§ Exercise directions: Find the string "afterwards" in the records and copy each line where it occurs.

Excerpts from a dataset:
[Start of section]
Lemma passed_spec (key : list byte) (e : edge) :
  passed key e
  <-> ((commonPrefix (label e) key =? length key)%nat
       && (length key =? length (label e))%nat = false
       /\ (commonPrefix (label e) key =? length (label e))%nat
          && (length (label e) <? length key)%nat = false
       /\ (0 <? commonPrefix (label e) key)%nat = false).
Proof.
  unfold passed. destruct (label e) as [|a l] eqn:Hl; cbn [length].
  - split; [intros [_ ?]; done |]. intros (H1 & H2 & H3). exfalso.
    cbn in *. destruct key; cbn in *; done.
  - split.
    + intros [-> _]. cbn. destruct key; cbn; done.
    + intros (_ & _ & H3). split; [| done].
      destruct (commonPrefix (a :: l) key); [done | by cbn in H3].
Qed.

Lemma hitIn_passed (key : list byte) (pre es : list edge) :
  Forall (passed key) pre ->
  forall j, hitIn hit key j (pre ++ es) = hitIn hit key (j + length pre)%nat es.
Proof.
  induction 1 as [|e pre He _ IH]; intros j; [by rewrite Nat.add_0_r |].
  cbn [app hitIn length]. apply passed_spec in He as (-> & -> & ->).
  rewrite IH. f_equal. lia.
Qed.

Lemma locateIn_passed (key : list byte) (pre es : list edge) :
  Forall (passed key) pre ->
  forall j, locateIn locate key j (pre ++ es) = locateIn locate key (j + length pre)%nat es.
Proof.
  induction 1 as [|e pre He _ IH]; intros j; [by rewrite Nat.add_0_r |].
  cbn [app locateIn length]. apply passed_spec in He as (-> & -> & _).
  rewrite IH. f_equal. lia.
Qed.
(** * A shallow embedding of the Windows tray backend ([src/tray_windows.c])

    The file follows the C source function by function.  File-scope statics
    become the fields of one [state] record that every operation threads
    explicitly; the Win32 objects the code creates (popup menus, icons, the
    window class, the window, the thread message queue) live in the same
    record, next to a trace of the calls that matter for ordering.

    Conventions.
    - A [const char *] is modelled by the Rocq [string] of its characters
      before the terminating NUL; a NULL pointer is [None].
    - [int] and [UINT] values are [Z]; the only arithmetic on them that can
      leave its range, the running menu identifier, wraps modulo [2^32].
    - A pointer to a [struct tray_menu] is the path of array indices leading
      to it from the root array of the description.
    - A function pointer supplied by the caller is a number; what the caller's
      code does when it is called is given by the [Environment]. *)

From stdpp Require Import base list sorting strings gmap.
From Stdlib Require Import ZArith Lia Ascii.

Open Scope Z_scope.

(** ** Machine integers and Win32 constants *)

Definition to_UINT (z : Z) : Z := z mod 2 ^ 32.
Definition LOWORD (w : Z) : Z := Z.land w 0xFFFF.
Definition HIWORD (w : Z) : Z := Z.land (Z.shiftr w 16) 0xFFFF.

(** Values of the Windows SDK headers ([winuser.h], [shellapi.h]). *)
Definition WM_NULL : Z := 0x0000.
Definition WM_DESTROY : Z := 0x0002.
Definition WM_CLOSE : Z := 0x0010.
Definition WM_QUIT : Z := 0x0012.
Definition WM_CONTEXTMENU : Z := 0x007B.
Definition WM_COMMAND : Z := 0x0111.
Definition WM_INITMENUPOPUP : Z := 0x0117.
Definition WM_LBUTTONUP : Z := 0x0202.
Definition WM_RBUTTONUP : Z := 0x0205.
Definition WM_USER : Z := 0x0400.
Definition NIN_BALLOONUSERCLICK : Z := WM_USER + 5.

Definition NIM_ADD : Z := 0.
Definition NIM_MODIFY : Z := 1.
Definition NIM_DELETE : Z := 2.
Definition NIM_SETVERSION : Z := 4.
Definition NOTIFYICON_VERSION_4 : Z := 4.

Definition NIF_MESSAGE : Z := 0x01.
Definition NIF_ICON : Z := 0x02.
Definition NIF_TIP : Z := 0x04.
Definition NIF_INFO : Z := 0x10.
Definition NIF_GUID : Z := 0x20.
Definition NIF_SHOWTIP : Z := 0x80.

Definition NIIF_NONE : Z := 0x00.
Definition NIIF_USER : Z := 0x04.
Definition NIIF_LARGE_ICON : Z := 0x20.

Definition MF_SEPARATOR : Z := 0x0800.
Definition MFS_DISABLED : Z := 0x0003.
Definition MFS_CHECKED : Z := 0x0008.

(** Severities of [enum tray_log_level] ([src/tray.h]). *)
Definition TRAY_LOG_WARNING : Z := 2.
Definition TRAY_LOG_ERROR : Z := 3.
(** X8. Whatever [write], [rotate] and [close] return, error or not, the
    writer and the disk agree afterwards when they agreed before: the
    handle, when there is one, is the active file, and the tracked size
    is its length, the header included. *)
Theorem write_keeps_size_in_step (l : LogrotateWriter) (w : World) (p : list byte) :
  in_step l w ->
  in_step (write Format l w p).1.2 (write Format l w p).2
  /\ in_step (rotate Format l w).1.2 (rotate Format l w).2
  /\ in_step (close l).2 w.
Proof.
  intros Hstep. split; [|split; [apply rotate_in_step|]].
  - unfold write. case_bool_decide; [done|].
    assert (Hopen : exists e1 l1 w1,
      match file l with
      | None => openExistingOrNew Format l w (Z.of_nat (length p))
      | Some _ => (None, l, w)
      end = (e1, l1, w1) /\ in_step l1 w1).
    { destruct (file l) as [h|] eqn:Hf.
      - by exists None, l, w.
      - pose proof (openExistingOrNew_in_step l w (Z.of_nat (length p)) Hf) as Ho.
        destruct (openExistingOrNew Format l w (Z.of_nat (length p))) as [[e1 l1] w1].
        by exists e1, l1, w1. }
    destruct Hopen as (e1 & l1 & w1 & -> & H1).
    destruct e1 as [e|]; [done|].
    assert (Hrot : exists e2 l2 w2,
      (if bool_decide (size l1 + Z.of_nat (length p) > max l1)
       then rotate Format l1 w1 else (None, l1, w1)) = (e2, l2, w2) /\ in_step l2 w2).
    { case_bool_decide; [|by exists None, l1, w1].
      pose proof (rotate_in_step l1 w1) as Hr.
      destruct (rotate Format l1 w1) as [[e2 l2] w2]. by exists e2, l2, w2. }
    destruct Hrot as (e2 & l2 & w2 & -> & H2).
    destruct e2 as [e|]; [done|].
    unfold in_step in H2 |- *. unfold Write.
    destruct (file l2) as [h|] eqn:Hf2; simpl; rewrite Hf2; [|done].
    destruct H2 as [Hn Hs]. split; [done|].
    rewrite inode_insert_eq. unfold fsize in *. simpl.
    rewrite length_app. lia.
  - unfold close, in_step. by destruct (file l).
Qed.


(** X10. A rotation whose backup name is already taken, as happens within
    one instant of the backup layout, replaces that file: the bytes of
    the earlier backup are afterwards reachable under no name. *)
Theorem rotate_onto_a_taken_backup_name_drops_it
    (l : LogrotateWriter) (w : World) (i j : Z) (b : string) :
  filename l <> "" ->
  names w !! filename l = Some i ->
  backupName Format l (now w) = Some b ->
  b <> filename l ->
  names w !! b = Some j ->
  (forall other, names w !! other = Some j -> other = b) ->
  j <> i -> j <> next_inode w ->
  exists l' w',
    rotate Format l w = (None, l', w')
    /\ names w' !! b = Some i
    /\ forall other, names w' !! other <> Some j.
Proof.
  intros Hname Hi Hb Hne Hj Honly Hji Hfresh.
  assert (Hb' : backupName Format (close l).2 (now w) = Some b).
  { unfold close. by destruct (file l). }
  assert (Hfn : filename (close l).2 = filename l).
  { unfold close. by destruct (file l). }
  assert (Hnone : (close l).1 = None).
  { unfold close. by destruct (file l). }
  unfold rotate. destruct (close l) as [e l1]. simpl in *. subst e.
  unfold openNew, Stat, Rename. rewrite Hfn, Hi, Hb'. simpl.
  unfold Create. rewrite bool_decide_eq_false_2 by done. simpl.
  rewrite lookup_insert_ne by done. rewrite lookup_delete_eq.
  assert (Hgone : forall other,
    <[filename l := next_inode w]> (<[b := i]> (delete (filename l) (names w))) !! other
    <> Some j).
  { intros other. destruct (decide (other = filename l)) as [->|H1].
    { rewrite lookup_insert_eq. congruence. }
    rewrite lookup_insert_ne by done.
    destruct (decide (other = b)) as [->|H2].
    { rewrite lookup_insert_eq. congruence. }
    rewrite lookup_insert_ne, lookup_delete_ne by done.
    intros Ho. by apply Honly in Ho. }
  case_bool_decide as Hh; simpl.
  - eexists _, _. split; [reflexivity|]. simpl.
    rewrite lookup_insert_ne, lookup_insert_eq by done. by split.
  - eexists _, _. split; [reflexivity|]. simpl.
    rewrite lookup_insert_ne, lookup_insert_eq by done. by split.
Qed.

End TrackedSize.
[End of section]
§ Written answer:
    writer and the disk agree afterwards when they agreed before: the
    the earlier backup are afterwards reachable under no name. *)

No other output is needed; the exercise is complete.